Can Prediabetes Be Cured?
The good news is that prediabetes is reversible through diet, exercise and weight loss. Many patients take a prediabetes diagnosis as a chance to make changes to avoid diabetes. If weight loss is a concern, talk with your doctor about seeing a dietician or starting a medically supervised weight loss program. Insurance companies often cover these services for diabetic and prediabetic patients.
How Can I Prevent Prediabetes?
Self-care and seeing your primary care provider regularly for wellness checks are two ways to help prevent prediabetes.
- Eat a healthy diet, including vegetables, fruits, whole grains and healthy proteins. Make sugary treats for special occasions instead of an everyday habit.
- Stay physically active by joining a gym, walking regularly or finding a sport or athletic activity you enjoy.
- Visit your primary care provider yearly. The standard battery of tests can identify potential problems early.
- Quit smoking and tobacco use.
- Limit alcohol: it can cause unhealthy fluctuations in blood sugar.
Preventing and Diagnosing Prediabetes at CPC
At Comprehensive Primary Care, our whole-patient focus means careful attention to nutrition, health and fitness. We want to help patients avoid prediabetes. If they get a high blood sugar diagnosis, we’ll work with them to prevent the dangerous slide into full-blown Type 2 diabetes.

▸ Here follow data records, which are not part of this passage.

(** * GASMS: a terminal dashboard over on-chain application records

    Shallow embedding of [pocket.py] (configuration loader and query
    client) and of the controller logic of [app.py] (class [GASMSApp]),
    followed by the properties of the dashboard's refresh, boot and
    command handling.

    Conventions of the embedding:
    - Python values are the ones [json.loads] and [yaml.safe_load] build:
      [None], booleans, integers, floats, strings, lists and mappings with
      string keys.  A [str] is a sequence of code points below 256.
    - A binary64 float is kept as sign, integer mantissa and binary
      exponent; every operation on floats is computed exactly on integers
      and rounded to nearest, ties to even, as the interpreter does.
    - Exceptions are values: a computation returns [Ok v] or [Err e], and a
      method of the application maps a state to a result and a new state,
      so that what was mutated before a raise stays mutated.
    - The file system, the YAML and JSON parsers and the external process
      are the fields of a [world]; nothing is assumed about them.
    - [print] calls are left out: they write to the console only.
    - Message texts follow CPython 3.11. *)

From Stdlib Require Import ZArith List String Ascii Bool Lia DecimalString.
Import ListNotations.

#[local] Set Warnings "-register-all".
#[local] Open Scope string_scope.
#[local] Open Scope Z_scope.

(** ** Binary64 arithmetic, on integers *)

Module Float64.

(** [FFinite neg m e] is the number [(-1)^neg * m * 2^e]. *)
Inductive float64 : Type :=
| FZero (neg : bool)
| FFinite (neg : bool) (m : positive) (e : Z)
| FInf (neg : bool)
| FNan.

(** The integer nearest to [p / q] (for [0 < q]), ties to the even one. *)
Definition round_half_even (p q : Z) : Z :=
  let d := p / q in
  let r := p mod q in
  if 2 * r <? q then d
  else if q <? 2 * r then d + 1
  else if Z.even d then d else d + 1.

(** [2^e] is [pow2_pos e / pow2_neg e], both of them integers. *)
Definition pow2_pos (e : Z) : Z := 2 ^ Z.max 0 e.
Definition pow2_neg (e : Z) : Z := 2 ^ Z.max 0 (- e).

(** [floor (log2 (p / q))] for positive [p] and [q]. *)
Definition ilog2_ratio (p q : Z) : Z :=
  let l := Z.log2 p - Z.log2 q in
  if q * pow2_pos l <=? p * pow2_neg l then l else l - 1.

(** The binary64 number nearest to [p / q], for [0 <= p] and [0 < q], with
    the given sign; [None] when the rounded magnitude exceeds the largest
    finite number.  53 bits of mantissa, least exponent -1074. *)
Definition nearest (neg : bool) (p q : Z) : option float64 :=
  if p =? 0 then Some (FZero neg)
  else
    let e := Z.max (ilog2_ratio p q - 52) (-1074) in
    let m := round_half_even (p * pow2_neg e) (q * pow2_pos e) in
    let '(m, e) := if m =? 2 ^ 53 then (2 ^ 52, e + 1) else (m, e) in
    if m =? 0 then Some (FZero neg)
    else if 971 <? e then None
    else Some (FFinite neg (Z.to_pos m) e).

(** [m * 2^e * 100], rounded to an integer: the digits of the number to two
    decimal places, as the correctly rounded conversion to decimal gives
    them. *)
Definition hundredths (m : positive) (e : Z) : Z :=
  round_half_even (100 * Z.pos m * pow2_pos e) (pow2_neg e).

(** [m * 2^e] truncated towards zero. *)
Definition truncate (m : positive) (e : Z) : Z :=
  (Z.pos m * pow2_pos e) / pow2_neg e.

End Float64.

Export Float64.

(** ** Python values, exceptions and the built-in operations the code uses *)

Module Py.

Inductive pyval : Type :=
| VNone
| VBool (b : bool)
| VInt (z : Z)
| VFloat (f : float64)
| VStr (s : string)
| VList (l : list pyval)
| VDict (kvs : list (string * pyval)).

(** Every class below derives from [Exception]; [OtherException] stands for
    the classes the environment raises ([FileNotFoundError],
    [PermissionError], [yaml.YAMLError], [json.JSONDecodeError], ...). *)
Inductive exn_class : Type :=
| KeyError
| IndexError
| TypeError
| ValueError
| OverflowError
| ZeroDivisionError
| AttributeError
| UnboundLocalError
| OtherException (name : string).

(** An exception: its class and [str(e)]. *)
Record exn : Type := Raise { exn_type : exn_class; exn_str : string }.

Inductive result (A : Type) : Type :=
| Ok (a : A)
| Err (e : exn).
Arguments Ok {A} a.
Arguments Err {A} e.

Definition bind {A B : Type} (r : result A) (k : A -> result B) : result B :=
  match r with
  | Ok a => k a
  | Err e => Err e
  end.

Definition is_lookup_error (c : exn_class) : bool :=
  match c with
  | KeyError | IndexError => true
  | _ => false
  end.

(** *** Text *)

Definition code (c : ascii) : Z := Z.of_nat (nat_of_ascii c).

Definition quote1 : ascii := "'"%char.
Definition quote2 : ascii := ascii_of_nat 34.
Definition backslash : ascii := ascii_of_nat 92.

Definition str1 (c : ascii) : string := String c EmptyString.

Definition string_of_Z (z : Z) : string := NilZero.string_of_int (Z.to_int z).

Fixpoint string_rev_onto (s acc : string) : string :=
  match s with
  | EmptyString => acc
  | String c s' => string_rev_onto s' (String c acc)
  end.

Definition string_rev (s : string) : string := string_rev_onto s EmptyString.

Fixpoint string_existsb (f : ascii -> bool) (s : string) : bool :=
  match s with
  | EmptyString => false
  | String c s' => f c || string_existsb f s'
  end.

(** [str.isspace] on one code point below 256. *)
Definition is_space (c : ascii) : bool :=
  let n := code c in
  ((9 <=? n) && (n <=? 13)) || ((28 <=? n) && (n <=? 32))
  || (n =? 133) || (n =? 160).

Fixpoint lstrip (s : string) : string :=
  match s with
  | EmptyString => EmptyString
  | String c s' => if is_space c then lstrip s' else s
  end.

Definition rstrip (s : string) : string := string_rev (lstrip (string_rev s)).

(** [s.strip()] *)
Definition strip (s : string) : string := rstrip (lstrip s).

(** [needle in hay] for two strings. *)
Fixpoint substringb (needle hay : string) : bool :=
  prefix needle hay
  || match hay with
     | EmptyString => false
     | String _ hay' => substringb needle hay'
     end.

Definition hex_digit (n : Z) : ascii :=
  ascii_of_nat (Z.to_nat (if n <? 10 then 48 + n else 87 + n)).

(** [str.isprintable] on one code point below 256. *)
Definition is_printable (c : ascii) : bool :=
  let n := code c in
  ((32 <=? n) && (n <? 127)) || ((161 <=? n) && negb (n =? 173)).

Definition repr_char (q c : ascii) : string :=
  if Ascii.eqb c q || Ascii.eqb c backslash then String backslash (str1 c)
  else if code c =? 9 then String backslash "t"
  else if code c =? 10 then String backslash "n"
  else if code c =? 13 then String backslash "r"
  else if is_printable c then str1 c
  else String backslash
         (String "x" (String (hex_digit (code c / 16)) (str1 (hex_digit (code c mod 16))))).

Fixpoint repr_chars (q : ascii) (s : string) : string :=
  match s with
  | EmptyString => EmptyString
  | String c s' => repr_char q c ++ repr_chars q s'
  end.

(** [repr(s)] of a string: single quotes, unless the text has a single
    quote and no double quote. *)
Definition repr_str (s : string) : string :=
  let q :=
    if string_existsb (Ascii.eqb quote1) s && negb (string_existsb (Ascii.eqb quote2) s)
    then quote2 else quote1 in
  String q (repr_chars q s ++ str1 q).

(** *** Types and truth *)

Definition type_name (v : pyval) : string :=
  match v with
  | VNone => "NoneType"
  | VBool _ => "bool"
  | VInt _ => "int"
  | VFloat _ => "float"
  | VStr _ => "str"
  | VList _ => "list"
  | VDict _ => "dict"
  end.

(** [bool(v)], the test of [x if v else y]. *)
Definition truthy (v : pyval) : bool :=
  match v with
  | VNone => false
  | VBool b => b
  | VInt z => negb (z =? 0)
  | VFloat (FZero _) => false
  | VFloat _ => true
  | VStr EmptyString => false
  | VStr _ => true
  | VList [] => false
  | VList _ => true
  | VDict [] => false
  | VDict _ => true
  end.

(** *** Containers *)

Fixpoint assoc (k : string) (kvs : list (string * pyval)) : option pyval :=
  match kvs with
  | [] => None
  | (k', v) :: rest => if String.eqb k k' then Some v else assoc k rest
  end.

Definition has_key (k : string) (kvs : list (string * pyval)) : bool :=
  match assoc k kvs with
  | Some _ => true
  | None => false
  end.

(** [v[k]] for a string constant [k]. *)
Definition getitem_key (v : pyval) (k : string) : result pyval :=
  match v with
  | VDict kvs =>
      match assoc k kvs with
      | Some x => Ok x
      | None => Err (Raise KeyError (repr_str k))
      end
  | VList _ =>
      Err (Raise TypeError "list indices must be integers or slices, not str")
  | VStr _ =>
      Err (Raise TypeError "string indices must be integers, not 'str'")
  | _ =>
      Err (Raise TypeError
             (String quote1 (type_name v) ++ String quote1 " object is not subscriptable"))
  end.

Fixpoint string_nth (n : nat) (s : string) : option ascii :=
  match s, n with
  | EmptyString, _ => None
  | String c _, O => Some c
  | String _ s', S n' => string_nth n' s'
  end.

(** [v[i]] for an integer constant [i]; a negative index counts from the
    end. *)
Definition getitem_index (v : pyval) (i : Z) : result pyval :=
  match v with
  | VList l =>
      let j := if i <? 0 then i + Z.of_nat (List.length l) else i in
      if j <? 0 then Err (Raise IndexError "list index out of range")
      else match nth_error l (Z.to_nat j) with
           | Some x => Ok x
           | None => Err (Raise IndexError "list index out of range")
           end
  | VStr s =>
      let j := if i <? 0 then i + Z.of_nat (String.length s) else i in
      if j <? 0 then Err (Raise IndexError "string index out of range")
      else match string_nth (Z.to_nat j) s with
           | Some c => Ok (VStr (str1 c))
           | None => Err (Raise IndexError "string index out of range")
           end
  | VDict _ => Err (Raise KeyError (string_of_Z i))
  | _ =>
      Err (Raise TypeError
             (String quote1 (type_name v) ++ String quote1 " object is not subscriptable"))
  end.

Definition is_str (k : string) (v : pyval) : bool :=
  match v with
  | VStr s => String.eqb s k
  | _ => false
  end.

(** [k in v] for a string constant [k]. *)
Definition contains (k : string) (v : pyval) : result bool :=
  match v with
  | VDict kvs => Ok (has_key k kvs)
  | VList l => Ok (existsb (is_str k) l)
  | VStr s => Ok (substringb k s)
  | _ =>
      Err (Raise TypeError
             ("argument of type " ++ String quote1 (type_name v)
              ++ String quote1 " is not iterable"))
  end.

Fixpoint chars (s : string) : list pyval :=
  match s with
  | EmptyString => []
  | String c s' => VStr (str1 c) :: chars s'
  end.

(** The items a [for] loop over [v] visits. *)
Definition iter (v : pyval) : result (list pyval) :=
  match v with
  | VList l => Ok l
  | VDict kvs => Ok (map (fun kv => VStr (fst kv)) kvs)
  | VStr s => Ok (chars s)
  | _ =>
      Err (Raise TypeError
             (String quote1 (type_name v) ++ String quote1 " object is not iterable"))
  end.

(** [v.keys()] *)
Definition keys (v : pyval) : result (list string) :=
  match v with
  | VDict kvs => Ok (map fst kvs)
  | _ =>
      Err (Raise AttributeError
             (String quote1 (type_name v)
              ++ String quote1 " object has no attribute 'keys'"))
  end.

(** *** Numbers *)

Definition digit_value (c : ascii) : option Z :=
  let n := code c in
  if (48 <=? n) && (n <=? 57) then Some (n - 48) else None.

Definition underscore : ascii := "_"%char.

(** The run of digits and single underscores at the head of [s]: its value,
    its number of digits and what follows it; [None] when two underscores
    meet or an underscore ends the run. *)
Fixpoint scan_digits (after_underscore : bool) (acc digits : Z) (s : string)
  : option (Z * Z * string) :=
  match s with
  | EmptyString => if after_underscore then None else Some (acc, digits, s)
  | String c s' =>
      match digit_value c with
      | Some d => scan_digits false (10 * acc + d) (digits + 1) s'
      | None =>
          if Ascii.eqb c underscore
          then if after_underscore then None else scan_digits true acc digits s'
          else if after_underscore then None else Some (acc, digits, s)
      end
  end.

Some of our services include:
- A physician-directed weight management program.
- Nutritional consultations for weight loss.
- Nutritional support for medical conditions (including diabetes and prediabetes).
- A full-time staff dietician.
Remember, when weight and fitness are connected with other conditions, including diabetes and prediabetes, we can usually keep out-of-pocket costs low for weight management programs. Insurance companies know that keeping patients healthy instead of waiting for the problem to become worse benefits everyone. Catching prediabetes early and taking steps to prevent it from going further is one of the best things you can do for your health.